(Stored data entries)
_ _ _ _ _ _ _
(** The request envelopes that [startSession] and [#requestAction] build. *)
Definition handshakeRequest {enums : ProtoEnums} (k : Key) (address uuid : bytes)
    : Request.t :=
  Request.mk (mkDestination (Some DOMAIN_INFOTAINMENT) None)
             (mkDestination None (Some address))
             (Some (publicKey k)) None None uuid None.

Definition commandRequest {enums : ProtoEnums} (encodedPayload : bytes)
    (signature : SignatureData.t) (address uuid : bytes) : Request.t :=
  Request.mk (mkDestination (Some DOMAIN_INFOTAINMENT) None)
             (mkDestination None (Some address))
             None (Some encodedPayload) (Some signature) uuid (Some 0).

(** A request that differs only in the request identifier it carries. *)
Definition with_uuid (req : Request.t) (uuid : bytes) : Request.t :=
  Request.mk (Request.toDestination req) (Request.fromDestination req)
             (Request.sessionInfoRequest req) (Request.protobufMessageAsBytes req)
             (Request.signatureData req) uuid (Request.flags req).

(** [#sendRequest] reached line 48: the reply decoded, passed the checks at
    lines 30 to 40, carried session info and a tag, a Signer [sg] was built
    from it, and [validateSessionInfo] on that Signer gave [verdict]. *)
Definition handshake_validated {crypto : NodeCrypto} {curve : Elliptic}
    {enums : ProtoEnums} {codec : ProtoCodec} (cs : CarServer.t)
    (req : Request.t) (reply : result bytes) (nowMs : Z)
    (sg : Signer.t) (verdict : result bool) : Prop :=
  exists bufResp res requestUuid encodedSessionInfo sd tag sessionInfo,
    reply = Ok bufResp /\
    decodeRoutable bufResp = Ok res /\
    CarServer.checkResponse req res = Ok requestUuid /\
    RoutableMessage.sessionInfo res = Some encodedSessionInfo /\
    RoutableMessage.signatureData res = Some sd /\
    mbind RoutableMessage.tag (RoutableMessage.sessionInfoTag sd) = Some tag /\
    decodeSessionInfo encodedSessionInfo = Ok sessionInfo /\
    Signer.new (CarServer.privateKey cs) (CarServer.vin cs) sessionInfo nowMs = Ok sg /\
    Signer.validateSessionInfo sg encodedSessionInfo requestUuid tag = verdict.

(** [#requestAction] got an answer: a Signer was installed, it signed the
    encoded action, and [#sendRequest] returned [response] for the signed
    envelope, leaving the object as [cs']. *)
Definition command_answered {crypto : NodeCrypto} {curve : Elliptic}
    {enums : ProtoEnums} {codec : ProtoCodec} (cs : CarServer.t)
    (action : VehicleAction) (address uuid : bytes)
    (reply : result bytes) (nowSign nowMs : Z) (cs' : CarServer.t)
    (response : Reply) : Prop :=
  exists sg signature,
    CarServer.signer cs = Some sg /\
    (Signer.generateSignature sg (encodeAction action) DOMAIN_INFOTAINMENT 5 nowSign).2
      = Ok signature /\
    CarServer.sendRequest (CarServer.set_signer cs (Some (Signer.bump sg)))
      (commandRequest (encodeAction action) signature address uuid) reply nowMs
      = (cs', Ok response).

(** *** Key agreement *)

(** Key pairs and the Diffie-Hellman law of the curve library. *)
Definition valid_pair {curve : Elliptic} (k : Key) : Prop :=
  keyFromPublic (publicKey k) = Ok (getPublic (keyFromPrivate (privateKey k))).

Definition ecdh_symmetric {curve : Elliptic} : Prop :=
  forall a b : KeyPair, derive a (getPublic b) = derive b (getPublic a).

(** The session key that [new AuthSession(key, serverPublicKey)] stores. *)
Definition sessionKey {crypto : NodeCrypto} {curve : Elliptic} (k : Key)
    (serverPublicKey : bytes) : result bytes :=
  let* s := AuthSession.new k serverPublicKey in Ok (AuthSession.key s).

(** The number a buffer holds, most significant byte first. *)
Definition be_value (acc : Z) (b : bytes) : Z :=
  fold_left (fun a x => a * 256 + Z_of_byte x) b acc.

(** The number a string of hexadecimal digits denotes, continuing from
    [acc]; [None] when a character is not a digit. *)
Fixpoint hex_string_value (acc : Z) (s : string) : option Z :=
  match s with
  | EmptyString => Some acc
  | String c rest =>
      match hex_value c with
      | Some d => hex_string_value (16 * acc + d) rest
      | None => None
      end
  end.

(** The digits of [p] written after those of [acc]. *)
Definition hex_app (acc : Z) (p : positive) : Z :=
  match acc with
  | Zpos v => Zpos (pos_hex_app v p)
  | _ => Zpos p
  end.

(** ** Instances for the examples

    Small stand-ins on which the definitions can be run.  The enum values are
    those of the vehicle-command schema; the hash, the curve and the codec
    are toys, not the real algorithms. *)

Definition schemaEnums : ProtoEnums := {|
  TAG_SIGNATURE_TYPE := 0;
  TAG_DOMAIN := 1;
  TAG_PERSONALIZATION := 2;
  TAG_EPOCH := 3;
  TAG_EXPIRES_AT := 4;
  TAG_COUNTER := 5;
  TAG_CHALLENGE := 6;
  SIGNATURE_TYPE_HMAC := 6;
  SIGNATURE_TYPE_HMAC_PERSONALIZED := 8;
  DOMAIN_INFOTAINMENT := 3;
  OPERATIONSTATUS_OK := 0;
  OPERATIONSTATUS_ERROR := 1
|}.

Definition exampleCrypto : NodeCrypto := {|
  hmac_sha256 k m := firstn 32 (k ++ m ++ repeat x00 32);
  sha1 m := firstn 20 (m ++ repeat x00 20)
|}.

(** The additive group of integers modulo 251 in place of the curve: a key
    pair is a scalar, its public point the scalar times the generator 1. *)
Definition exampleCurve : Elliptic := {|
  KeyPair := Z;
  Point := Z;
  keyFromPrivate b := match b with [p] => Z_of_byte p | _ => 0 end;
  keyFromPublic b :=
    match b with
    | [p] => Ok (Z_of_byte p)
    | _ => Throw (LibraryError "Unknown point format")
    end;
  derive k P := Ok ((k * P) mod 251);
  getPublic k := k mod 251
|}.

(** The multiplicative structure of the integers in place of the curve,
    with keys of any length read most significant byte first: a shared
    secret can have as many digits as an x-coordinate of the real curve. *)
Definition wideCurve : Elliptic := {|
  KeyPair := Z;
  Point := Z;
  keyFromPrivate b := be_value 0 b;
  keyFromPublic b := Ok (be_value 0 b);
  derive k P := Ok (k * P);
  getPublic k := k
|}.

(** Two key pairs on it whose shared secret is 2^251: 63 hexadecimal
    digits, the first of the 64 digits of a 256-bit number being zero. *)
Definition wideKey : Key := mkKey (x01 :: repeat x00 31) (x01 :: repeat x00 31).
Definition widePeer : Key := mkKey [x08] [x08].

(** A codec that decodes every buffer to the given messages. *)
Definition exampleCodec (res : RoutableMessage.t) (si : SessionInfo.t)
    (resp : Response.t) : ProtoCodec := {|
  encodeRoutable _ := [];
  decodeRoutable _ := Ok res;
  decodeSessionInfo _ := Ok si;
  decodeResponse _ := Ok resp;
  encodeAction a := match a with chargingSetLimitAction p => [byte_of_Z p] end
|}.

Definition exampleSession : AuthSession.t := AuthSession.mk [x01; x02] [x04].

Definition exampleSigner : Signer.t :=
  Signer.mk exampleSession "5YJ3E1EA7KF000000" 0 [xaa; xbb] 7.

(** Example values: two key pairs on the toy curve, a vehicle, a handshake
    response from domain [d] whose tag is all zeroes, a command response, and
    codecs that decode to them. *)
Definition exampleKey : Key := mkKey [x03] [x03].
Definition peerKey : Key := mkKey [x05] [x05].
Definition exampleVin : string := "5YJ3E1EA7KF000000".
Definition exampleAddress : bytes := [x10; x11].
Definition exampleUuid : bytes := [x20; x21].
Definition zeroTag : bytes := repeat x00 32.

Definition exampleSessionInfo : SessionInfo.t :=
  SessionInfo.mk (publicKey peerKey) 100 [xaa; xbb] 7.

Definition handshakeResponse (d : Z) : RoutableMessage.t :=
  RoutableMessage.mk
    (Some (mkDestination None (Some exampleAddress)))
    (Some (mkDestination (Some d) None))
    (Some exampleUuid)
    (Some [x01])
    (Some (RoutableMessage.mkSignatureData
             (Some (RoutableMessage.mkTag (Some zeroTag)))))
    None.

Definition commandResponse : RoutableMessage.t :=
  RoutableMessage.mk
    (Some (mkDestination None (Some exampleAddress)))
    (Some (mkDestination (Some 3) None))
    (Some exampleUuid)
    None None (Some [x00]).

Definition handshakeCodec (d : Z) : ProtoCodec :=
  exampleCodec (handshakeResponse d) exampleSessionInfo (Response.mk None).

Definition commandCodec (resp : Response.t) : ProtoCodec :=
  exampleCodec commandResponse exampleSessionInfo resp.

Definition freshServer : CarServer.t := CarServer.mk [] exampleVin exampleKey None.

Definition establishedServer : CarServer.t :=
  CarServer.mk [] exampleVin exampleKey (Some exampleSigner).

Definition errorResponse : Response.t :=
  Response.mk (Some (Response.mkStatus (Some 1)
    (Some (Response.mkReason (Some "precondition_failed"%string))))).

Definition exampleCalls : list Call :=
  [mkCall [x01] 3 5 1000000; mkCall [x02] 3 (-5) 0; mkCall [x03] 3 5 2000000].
_ _ _ _ _ _ _
**THE PROBLEM:** For this exercise, output exactly the lines above from the line with "String c rest =>" to the line with "Definition wideCurve : Elliptic", counting both, and leave out the rest.

**WRITTEN RESPONSE:**
  | String c rest =>
      match hex_value c with
      | Some d => hex_string_value (16 * acc + d) rest
      | None => None
      end
  end.

(** The digits of [p] written after those of [acc]. *)
Definition hex_app (acc : Z) (p : positive) : Z :=
  match acc with
  | Zpos v => Zpos (pos_hex_app v p)
  | _ => Zpos p
  end.

(** ** Instances for the examples

    Small stand-ins on which the definitions can be run.  The enum values are
    those of the vehicle-command schema; the hash, the curve and the codec
    are toys, not the real algorithms. *)

Definition schemaEnums : ProtoEnums := {|
  TAG_SIGNATURE_TYPE := 0;
  TAG_DOMAIN := 1;
  TAG_PERSONALIZATION := 2;
  TAG_EPOCH := 3;
  TAG_EXPIRES_AT := 4;
  TAG_COUNTER := 5;
  TAG_CHALLENGE := 6;
  SIGNATURE_TYPE_HMAC := 6;
  SIGNATURE_TYPE_HMAC_PERSONALIZED := 8;
  DOMAIN_INFOTAINMENT := 3;
  OPERATIONSTATUS_OK := 0;
  OPERATIONSTATUS_ERROR := 1
|}.

Definition exampleCrypto : NodeCrypto := {|
  hmac_sha256 k m := firstn 32 (k ++ m ++ repeat x00 32);
  sha1 m := firstn 20 (m ++ repeat x00 20)
|}.

(** The additive group of integers modulo 251 in place of the curve: a key
    pair is a scalar, its public point the scalar times the generator 1. *)
Definition exampleCurve : Elliptic := {|
  KeyPair := Z;
  Point := Z;
  keyFromPrivate b := match b with [p] => Z_of_byte p | _ => 0 end;
  keyFromPublic b :=
    match b with
    | [p] => Ok (Z_of_byte p)
    | _ => Throw (LibraryError "Unknown point format")
    end;
  derive k P := Ok ((k * P) mod 251);
  getPublic k := k mod 251
|}.

(** The multiplicative structure of the integers in place of the curve,
    with keys of any length read most significant byte first: a shared
    secret can have as many digits as an x-coordinate of the real curve. *)
Definition wideCurve : Elliptic := {|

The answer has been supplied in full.